PROMPT: Locate the word "generator" in the material, then show every line that holds it.

────────────────────────────────────────

(** * get_wikidata_for_osmwiki: a shallow embedding and its properties

    The script queries Wikidata for country properties, reconciles the
    query results into one table keyed by the ISO 3166-1 alpha-2 code and
    renders the table as a Lua data section for the OpenStreetMap wiki.

    Python [str] values are modelled as [string] (UTF-8 bytes: the
    byte-wise lexicographic order of UTF-8 is the code point order Python
    compares strings by), Python dicts with string keys as [gmap string],
    a pandas DataFrame as a set of column names with a list of records. *)

From Stdlib Require Import ZArith QArith Qround String Ascii List Bool Lia.
From Stdlib Require Import SpecFloat DecimalString Lqa.
From stdpp Require Import gmap strings list fin_maps sorting.

Local Open Scope string_scope.

(** ** Exceptions *)

Inductive error :=
  | KeyError (key : string)
  | ValueError (msg : string)
  | AttributeError (msg : string)
  | RemoteServiceError.

Inductive res (A : Type) :=
  | Ok (a : A)
  | Raise (e : error).
Arguments Ok {A} a.
Arguments Raise {A} e.

#[global] Instance res_ret : MRet res := λ A a, Ok a.
#[global] Instance res_bind : MBind res := λ A B k m,
  match m with
  | Ok a => k a
  | Raise e => Raise e
  end.

Fixpoint mapM {A B} (f : A → res B) (l : list A) : res (list B) :=
  match l with
  | [] => Ok []
  | x :: l' => y ← f x; ys ← mapM f l'; Ok (y :: ys)
  end.

Definition is_ok {A} (m : res A) : bool :=
  match m with Ok _ => true | Raise _ => false end.

(** ** The order of Python strings *)

Module StrOrd.

Lemma ascii_compare_refl a : Ascii.compare a a = Eq.
Proof. unfold Ascii.compare. apply N.compare_refl. Qed.

Lemma ascii_compare_trans c a b d :
  Ascii.compare a b = c → Ascii.compare b d = c → Ascii.compare a d = c.
Proof.
  unfold Ascii.compare. destruct c; intros H1 H2.
  - apply N.compare_eq_iff in H1, H2. apply N.compare_eq_iff. congruence.
  - rewrite N.compare_lt_iff in *. lia.
  - rewrite N.compare_gt_iff in *. lia.
Qed.

Lemma compare_refl s : String.compare s s = Eq.
Proof. induction s as [|a s IH]; simpl; [done|]. by rewrite ascii_compare_refl. Qed.

Lemma compare_lt_trans s1 : ∀ s2 s3,
  String.compare s1 s2 = Lt → String.compare s2 s3 = Lt →
  String.compare s1 s3 = Lt.
Proof.
  induction s1 as [|a s1 IH]; intros [|b s2] [|c s3]; simpl; try done.
  destruct (Ascii.compare a b) eqn:Hab; try done;
    destruct (Ascii.compare b c) eqn:Hbc; try done; intros H1 H2.
  - apply Ascii.compare_eq_iff in Hab, Hbc. subst.
    rewrite ascii_compare_refl. eauto.
  - apply Ascii.compare_eq_iff in Hab. subst. by rewrite Hbc.
  - apply Ascii.compare_eq_iff in Hbc. subst. by rewrite Hab.
  - by rewrite (ascii_compare_trans Lt a b c).
Qed.

Lemma leb_refl s : String.leb s s = true.
Proof. unfold String.leb. by rewrite compare_refl. Qed.

Lemma leb_trans s1 s2 s3 :
  String.leb s1 s2 = true → String.leb s2 s3 = true → String.leb s1 s3 = true.
Proof.
  unfold String.leb.
  destruct (String.compare s1 s2) eqn:H12; try done;
    destruct (String.compare s2 s3) eqn:H23; try done; intros _ _.
  - apply String.compare_eq_iff in H12, H23. subst. by rewrite compare_refl.
  - apply String.compare_eq_iff in H12. subst. by rewrite H23.
  - apply String.compare_eq_iff in H23. subst. by rewrite H12.
  - by rewrite (compare_lt_trans s1 s2 s3).
Qed.

Lemma leb_false_lt s1 s2 : String.leb s1 s2 = false → String.leb s2 s1 = true.
Proof. intros H. destruct (String.leb_total s1 s2); congruence. Qed.
(** ** Ingestion, one path at a time *)

Lemma for_each_inv {A} (R : world → Prop) (body : A → M unit) xs w :
  (∀ x w, R w → R (body x w).1) → R w → R (for_each xs body w).1.
Proof.
  intros Hstep. revert w. induction xs as [|x xs IH]; intros w Hw; [done|].
  simpl for_each. unfold mbind, M_bind, bind.
  specialize (Hstep x w Hw).
  destruct (body x w) as [w1 [[]|e]]; [|done]. by apply IH.
Qed.

Lemma for_each_app_cases {A} (body : A → M unit) xs ys w :
  for_each (xs ++ ys) body w =
    match for_each xs body w with
    | (w1, Returned _) => for_each ys body w1
    | (w1, Raised e) => (w1, Raised e)
    end.
Proof.
  revert w. induction xs as [|x xs IH]; intros w; [done|].
  simpl. unfold mbind, M_bind, bind.
  destruct (body x w) as [w1 [[]|e]]; [|done]. apply IH.
Qed.


Lemma for_each_inv_elem {A} (R : world → Prop) (body : A → M unit) xs w :
  (∀ x w, x ∈ xs → R w → R (body x w).1) → R w → R (for_each xs body w).1.
Proof.
  revert w. induction xs as [|x xs IH]; intros w Hstep Hw; [done|].
  simpl for_each. unfold mbind, M_bind, bind.
  pose proof (Hstep x w ltac:(left) Hw) as Hx.
  destruct (body x w) as [w1 [[]|e]]; [|done].
  apply IH; [|done]. intros y w' Hy. apply Hstep. by right.
Qed.

Lemma for_each_skip {A} (body : A → M unit) xs w :
  (∀ x, x ∈ xs → body x w = (w, Returned tt)) →
  for_each xs body w = (w, Returned tt).
Proof.
  induction xs as [|x xs IH]; intros Hxs; [done|].
  simpl for_each. unfold mbind, M_bind, bind.
  rewrite Hxs by left. apply IH. intros y Hy. apply Hxs. by right.
Qed.
(** ** The two paths of the normaliser on one page *)

(** C4: on a page whose call gives neither title nor description, the
    path over the output of the evaluator reports nothing of the two
    while the path over the text reports both as missing. *)
Theorem C4_missing_title_by_path :
  ∃ dynamic static,
    runWith (answering socialHead) (checkPageSEO bareCallPage)
      = Returns (Some dynamic) ∧
    runWith unavailable (checkPageSEO bareCallPage) = Returns (Some static) ∧
    length (evaluations (answering socialHead) (checkPageSEO bareCallPage)) = 1 ∧
    MetaInfo.title (Page.metaTags dynamic) = None ∧
    MetaInfo.description (Page.metaTags dynamic) = None ∧
    MetaInfo.issues (Page.metaTags dynamic) = [] ∧
    MetaInfo.title (Page.metaTags static) = None ∧
    MetaInfo.description (Page.metaTags static) = None ∧
    MetaInfo.issues (Page.metaTags static)
      = [str "Missing page title"; str "Missing meta description"].
Proof.
  eexists _, _. split_and!; vm_compute; reflexivity.
Qed.

(** ** The issue list, part by part *)

Lemma clash_startsWith p q issue :
  clash p q = true → startsWith issue p = true → startsWith issue q = false.
Proof.
  revert q issue. induction p as [|a p IH]; intros q issue; [done|].
  destruct q as [|b q]; [done|]. destruct issue as [|c issue]; [done|].
  cbn [clash startsWith].
  intros Hclash [->%N.eqb_eq Hp]%andb_true_iff.
  destruct (N.eqb_spec a b) as [->|Hne]; simpl in *.
  - by rewrite (IH q issue).
  - done.
Qed.

Lemma countIssues_single kind issue :
  countIssues kind [issue] = if kind issue then 1 else 0.
Proof.
  unfold countIssues. rewrite filter_cons, filter_nil.
  destruct (kind issue); by case_decide.
Qed.

Lemma missingTagIssues_cases label required tags :
  missingTagIssues label required tags =
  if forallb (hasKey tags) required then []
  else [label ++ join (str ", ")
          (filter (λ tag, negb (hasKey tags tag) = true) required)].
Proof.
  unfold missingTagIssues.
  assert (Hall : forallb (hasKey tags) required
                 = (length (filter (λ tag, negb (hasKey tags tag) = true) required)
                    =? 0)).
  { induction required as [|tag required IH]; [done|].
    rewrite filter_cons. cbn [forallb].
    destruct (hasKey tags tag) eqn:Hk; case_decide; simpl in *; done. }
  rewrite Hall. by destruct (length _).
Qed.

(** The issue list of a record is made of the part of its title, the
    part of its description and the part of its tags, in this order. *)
Lemma checkMetaTags_parts content seoOutput info :
  checkMetaTags content seoOutput = Returns info →
  MetaInfo.issues info =
  titlePart (viaOutput seoOutput) (MetaInfo.title info)
  ++ descriptionPart (viaOutput seoOutput) (MetaInfo.description info)
  ++ tagsPart info.
Proof.
  assert (Hstatic : MetaInfo.issues (checkMetaTags_static content) =
    titlePart false (MetaInfo.title (checkMetaTags_static content))
    ++ descriptionPart false (MetaInfo.description (checkMetaTags_static content))
    ++ tagsPart (checkMetaTags_static content)).
  { unfold checkMetaTags_static, titlePart, descriptionPart, tagsPart.
    destruct (includes content (str "generateSEO("));
      cbn [MetaInfo.issues MetaInfo.title MetaInfo.description MetaInfo.ogTags
           MetaInfo.twitterTags MetaInfo.canonical].
    - replace (missingTagIssues (str "Missing Open Graph tags: ") requiredOgTags _)
        with (@nil jstring) by (vm_compute; reflexivity).
      replace (missingTagIssues (str "Missing Twitter Card tags: ")
                 requiredTwitterTags _)
        with (@nil jstring) by (vm_compute; reflexivity).
      destruct (capture title_re 1 content), (capture description_re 1 content);
        by rewrite ?app_nil_r.
    - destruct (capture title_re 1 content), (capture description_re 1 content),
        (includes content (str "canonical:") || _);
        by rewrite <-?(assoc_L (++)), ?app_nil_r. }
  destruct seoOutput as [out|]; simpl; [|by intros [= <-]].
  destruct (SeoOutput.meta out) as [meta|] eqn:Hmeta; [|by intros [= <-]].
  rewrite bool_decide_eq_true_2 by done.
  unfold checkMetaTags_dynamic, titlePart, descriptionPart, tagsPart.
  destruct (find _ meta) as [titleMeta|];
    [destruct (MetaEntry.content titleMeta) eqn:Ht; [|done]|];
    (destruct (find _ meta) as [descMeta|];
     [destruct (MetaEntry.content descMeta) eqn:Hd; [|done]|]);
    cbn [exn_bind measured mbind option_bind]; intros [= <-];
    cbn [MetaInfo.issues MetaInfo.title MetaInfo.description MetaInfo.ogTags
         MetaInfo.twitterTags MetaInfo.canonical];
    rewrite ?Ht, ?Hd;
    destruct (match SeoOutput.link out with Some _ => _ | None => _ end);
    by rewrite <-?(assoc_L (++)), ?app_nil_r.
Qed.

(** The counts of the reports in each part. *)
Lemma titlePart_counts dynamic title :
  countIssues titleMissing (titlePart dynamic title)
    = (if dynamic then 0 else if title is Some _ then 0 else 1) ∧
  countIssues descriptionMissing (titlePart dynamic title) = 0 ∧
  countIssues ogIssue (titlePart dynamic title) = 0 ∧
  countIssues twitterIssue (titlePart dynamic title) = 0 ∧
  countIssues canonicalIssue (titlePart dynamic title) = 0.
Proof.
  unfold titlePart. destruct title as [t|].
  - unfold titleLengthIssues.
    destruct dynamic, (length t <? 30), (60 <? length t); split_and!; reflexivity.
  - destruct dynamic; split_and!; reflexivity.
Qed.

Lemma descriptionPart_counts dynamic description :
  countIssues descriptionMissing (descriptionPart dynamic description)
    = (if dynamic then 0 else if description is Some _ then 0 else 1) ∧
  countIssues titleMissing (descriptionPart dynamic description) = 0 ∧
  countIssues ogIssue (descriptionPart dynamic description) = 0 ∧
  countIssues twitterIssue (descriptionPart dynamic description) = 0 ∧
  countIssues canonicalIssue (descriptionPart dynamic description) = 0.
Proof.
  unfold descriptionPart. destruct description as [d|].
  - unfold descriptionLengthIssues.
    destruct dynamic, (length d <? 120), (160 <? length d); split_and!; reflexivity.
  - destruct dynamic; split_and!; reflexivity.
Qed.
(** Example inputs: a filter on a one-pixel video of the gray [51] and a
    one-cell grid, with contrast and fall speed [5] and a sensitivity to
    choose; a stream far below the grid; a generator that always returns one
    half. *)
Definition dimCell : Cell :=
  {| char := Some 65382%Z; brightness := 0.2; targetBrightness := 0.2;
     changeTimer := 50 |}.
Definition tiny (sensitivity : R) : State :=
  {| gridWidth := 1; gridHeight := 1; grid := [[dimCell]];
     streams := []; explosions := [];
     videoWidth := 1; videoHeight := 1;
     brightnessData := Some [51; 51; 51; 255]%Z;
     fallSpeed := 5; brightnessSensitivity := sensitivity; contrast := 5 |}.
Definition farStream : Stream :=
  {| sx := 0; sy := 10; speed := 0.5; length := 5 |}.
Definition halves : Rng.t := fun _ => 0.5.

(** The same filter with a bright cell in its grid, and a generator that
    always returns zero, the lowest value of [Math.random]. *)
Definition brightCell : Cell :=
  {| char := Some 65382%Z; brightness := 0.95; targetBrightness := 0.95;
     changeTimer := 50 |}.
Definition flash : State :=
  {| gridWidth := 1; gridHeight := 1; grid := [[brightCell]];
     streams := []; explosions := [];
     videoWidth := 1; videoHeight := 1;
     brightnessData := Some [51; 51; 51; 255]%Z;
     fallSpeed := 5; brightnessSensitivity := 6; contrast := 5 |}.
Definition zeros : Rng.t := fun _ => 0.

(** *** The rest of the filter

    The settings and the canvas size that the methods below read are not
    fields of [State]; they are passed to them. *)

(** One cell of [initGrid]. *)
Definition initCell : Rng.M Cell :=
  (let* c := getRandomChar in
   let* r := Rng.random in
   Rng.ret {| char := c; brightness := 0; targetBrightness := 0;
              changeTimer := r * 100 |})%rng.

(** One column of [initGrid]: a cell for each [y]. *)
Fixpoint initColumn (ys : list Z) : Rng.M (list Cell) :=
  match ys with
  | [] => Rng.ret []
  | _ :: rest =>
      (let* c := initCell in
       let* col := initColumn rest in
       Rng.ret (c :: col))%rng
  end.

(** The grid of [initGrid]: a column for each [x]. *)
Fixpoint initCells (xs ys : list Z) : Rng.M (list (list Cell)) :=
  match xs with
  | [] => Rng.ret []
  | _ :: rest =>
      (let* col := initColumn ys in
       let* g := initCells rest ys in
       Rng.ret (col :: g))%rng
  end.

(** [initGrid()] on a canvas of the given size with the glyph size
    [charSize].  Without a canvas width it leaves the filter as it is. *)
Definition initGrid (canvasWidth canvasHeight : Z) (charSize : R) (st : State)
    : Rng.M State :=
  if (canvasWidth =? 0)%Z then Rng.ret st
  else
    let gw := Js.ceil (IZR canvasWidth / charSize) in
    let gh := Js.ceil (IZR canvasHeight / charSize) in
    (let* g := initCells (Js.range 0 gw) (Js.range 0 gh) in
     let* ss := initStreams gh (Js.range 0 gw) in
     Rng.ret {| gridWidth := gw; gridHeight := gh; grid := g; streams := ss;
                explosions := explosions st;
                videoWidth := videoWidth st; videoHeight := videoHeight st;
                brightnessData := brightnessData st;
                fallSpeed := fallSpeed st;
                brightnessSensitivity := brightnessSensitivity st;
                contrast := contrast st |})%rng.

(** The body of the loops of [updateGrid] on the cell at [(x, y)]. *)
Definition updateCell (st : State) (x y : Z) (cell : Cell) : Rng.M Cell :=
  let target := getBrightnessAt st x y in
  let b := brightness cell + (target - brightness cell) * 0.3 in
  let t := changeTimer cell - (1 + b * 2) in
  if Rle_dec t 0 then
    (let* c := getRandomChar in
     let* r := Rng.random in
     Rng.ret {| char := c; brightness := b; targetBrightness := target;
                changeTimer := 20 + r * 80 |})%rng
  else
    Rng.ret {| char := char cell; brightness := b; targetBrightness := target;
               changeTimer := t |}.

(** [this.grid[x][y] = c], in place. *)
Definition setCell (g : list (list Cell)) (x y : Z) (c : Cell) : list (list Cell) :=
  Js.wr g x (Js.wr (Js.rd [] g x) y c).

(** One turn of the inner loop of [updateGrid], on the grid and the
    generator. *)
Definition updateGrid_cell (st : State) (acc : list (list Cell) * Rng.t)
    (c : Z * Z) : list (list Cell) * Rng.t :=
  let '(x, y) := c in
  let r := updateCell st x y (cellAt (fst acc) x y) (snd acc) in
  (setCell (fst acc) x y (fst r), snd r).

(** [updateGrid()]: the grid after it. *)
Definition updateGrid (st : State) : Rng.M (list (list Cell)) :=
  fun g =>
    foldl (fun acc x =>
       foldl (fun acc y => updateGrid_cell st acc (x, y)) acc
             (Js.range 0 (gridHeight st)))
      (grid st, g) (Js.range 0 (gridWidth st)).

(** The body of the loops of [checkForExplosions] at the cell [(x, y)]; the
    random number is drawn only for a cell brighter than [0.85]. *)
Definition checkCell (canvasWidth canvasHeight : Z) (charSize explosionRate : R)
    (g : list (list Cell)) (acc : list Particle * Rng.t) (c : Z * Z)
    : list Particle * Rng.t :=
  let '(x, y) := c in
  let b := brightness (cellAt g x y) in
  if Rgt_dec b 0.85 then
    let r := Rng.random (snd acc) in
    if Rlt_dec (fst r) (explosionRate / 3000 * b) then
      createExplosion canvasWidth canvasHeight
        (IZR x * charSize + charSize / 2) (IZR y * charSize + charSize / 2) b
        (fst acc) (snd r)
    else (fst acc, snd r)
  else acc.

(** [checkForExplosions()] on the pool: every eighth cell in each
    direction. *)
Definition checkForExplosions (canvasWidth canvasHeight : Z)
    (charSize explosionRate : R) (st : State) (pool : list Particle)
    : Rng.M (list Particle) :=
  fun g =>
    if Req_dec_T explosionRate 0 then (pool, g)
    else
      foldl (fun acc x =>
         foldl (fun acc y =>
            checkCell canvasWidth canvasHeight charSize explosionRate (grid st) acc (x, y))
           acc (Js.rangeStep 0 (gridHeight st) 8))
        (pool, g) (Js.rangeStep 0 (gridWidth st) 8).
(** The groups of the image pattern on an embed of the file name, with or
    without a directory part in front: the match covers the embed and group 1
    is the file name. *)
Lemma image_re_match (bang : bool) (dirpart : string) :
  dirpart = "" \/ (exists d, dirpart = d +:+ "/" /\ all_chars (none_of "|[].") d = true) ->
  let s := (if bang then "!" else "") +:+ "[[" +:+ dirpart +:+ (stem +:+ "." +:+ ext) +:+ "]]" in
  exists c', match_here false IMAGE_RE s = Some (String.length s, c')
             /\ group 1 c' = stem +:+ "." +:+ ext.
Proof.
  intros Hdp s.
  destruct (in_image_extensions_chars ext ext_image)
    as (Hes & Heb & Hed & Heo & Hep & Hec & _).
  destruct (dir_part_chars dirpart Hdp) as (Hdb & _).
  apply (match_here_determined IMAGE_RE s s
           [(1, stem +:+ "." +:+ ext); (2, ext)]
           (fun c' => group 1 c' = stem +:+ "." +:+ ext)); [|reflexivity|].
  - apply sem_embed_intro; try assumption.
    + destruct bang; [now right | now left].
    + apply stem_name_chars.
    + now apply sem_image_ext_intro.
  - intros a' u c' Hsem E.
    apply sem_embed_inv in Hsem as (e' & dir & nm & ex & c1 & -> & He' & Hdir & _ & Hnm & Hex & ->).
    apply sem_image_ext_inv in Hex as [Hex ->].
    destruct (in_image_extensions_chars ex Hex) as (Hxs & Hxb & _).
    destruct (dir_part_chars dir Hdir) as (Hrb & _).
    unfold s in E. rewrite !append_assoc in E.
    assert (E' : (dirpart +:+ stem +:+ String "." ext) +:+ String "]" "]"
                 = (dir +:+ nm +:+ String "." ex) +:+ String "]" (String "]" u)).
    { rewrite !append_assoc.
      destruct bang, He' as [->| ->]; cbn [String.append] in E |- *;
        try discriminate E; now injection E. }
    clear E. apply split_first_unique in E' as [E Eu].
    + injection Eu as <-. split; [reflexivity|]. cbn [group Nat.eqb].
      cbn [String.append].
      assert (Hl : has_char "/" (stem +:+ String "." ext) = false)
        by (apply name_has_no; [reflexivity | assumption | discriminate]).
      assert (Hr : has_char "/" (nm +:+ String "." ex) = false).
      { rewrite has_char_app. cbn [has_char].
        now rewrite (all_chars_has_char _ "/" nm Hnm eq_refl), Hxs. }
      destruct Hdp as [->|(d & -> & _)], Hdir as [->|(x & -> & _)].
      * now symmetry.
      * cbn [String.append] in E. rewrite E, append_assoc, has_char_app in Hl.
        cbn [String.append has_char Ascii.eqb Bool.eqb] in Hl.
        rewrite orb_true_r in Hl. discriminate Hl.
      * cbn [String.append] in E. rewrite <- E, append_assoc, has_char_app in Hr.
        cbn [String.append has_char Ascii.eqb Bool.eqb] in Hr.
        rewrite orb_true_r in Hr. discriminate Hr.
      * rewrite !append_assoc in E. cbn [String.append] in E.
        apply split_last_unique in E as [_ E]; [now symmetry | assumption | assumption].
    + rewrite !has_char_app. cbn [has_char].
      rewrite Hdb, (all_chars_has_char _ "]" stem stem_chars eq_refl), Heb. reflexivity.
    + rewrite !has_char_app. cbn [has_char].
      rewrite Hrb, (all_chars_has_char _ "]" nm Hnm eq_refl), Hxb. reflexivity.
Qed.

────────────────────────────────────────

ANSWER SECTION:
    choose; a stream far below the grid; a generator that always returns one
(** The same filter with a bright cell in its grid, and a generator that
    generator. *)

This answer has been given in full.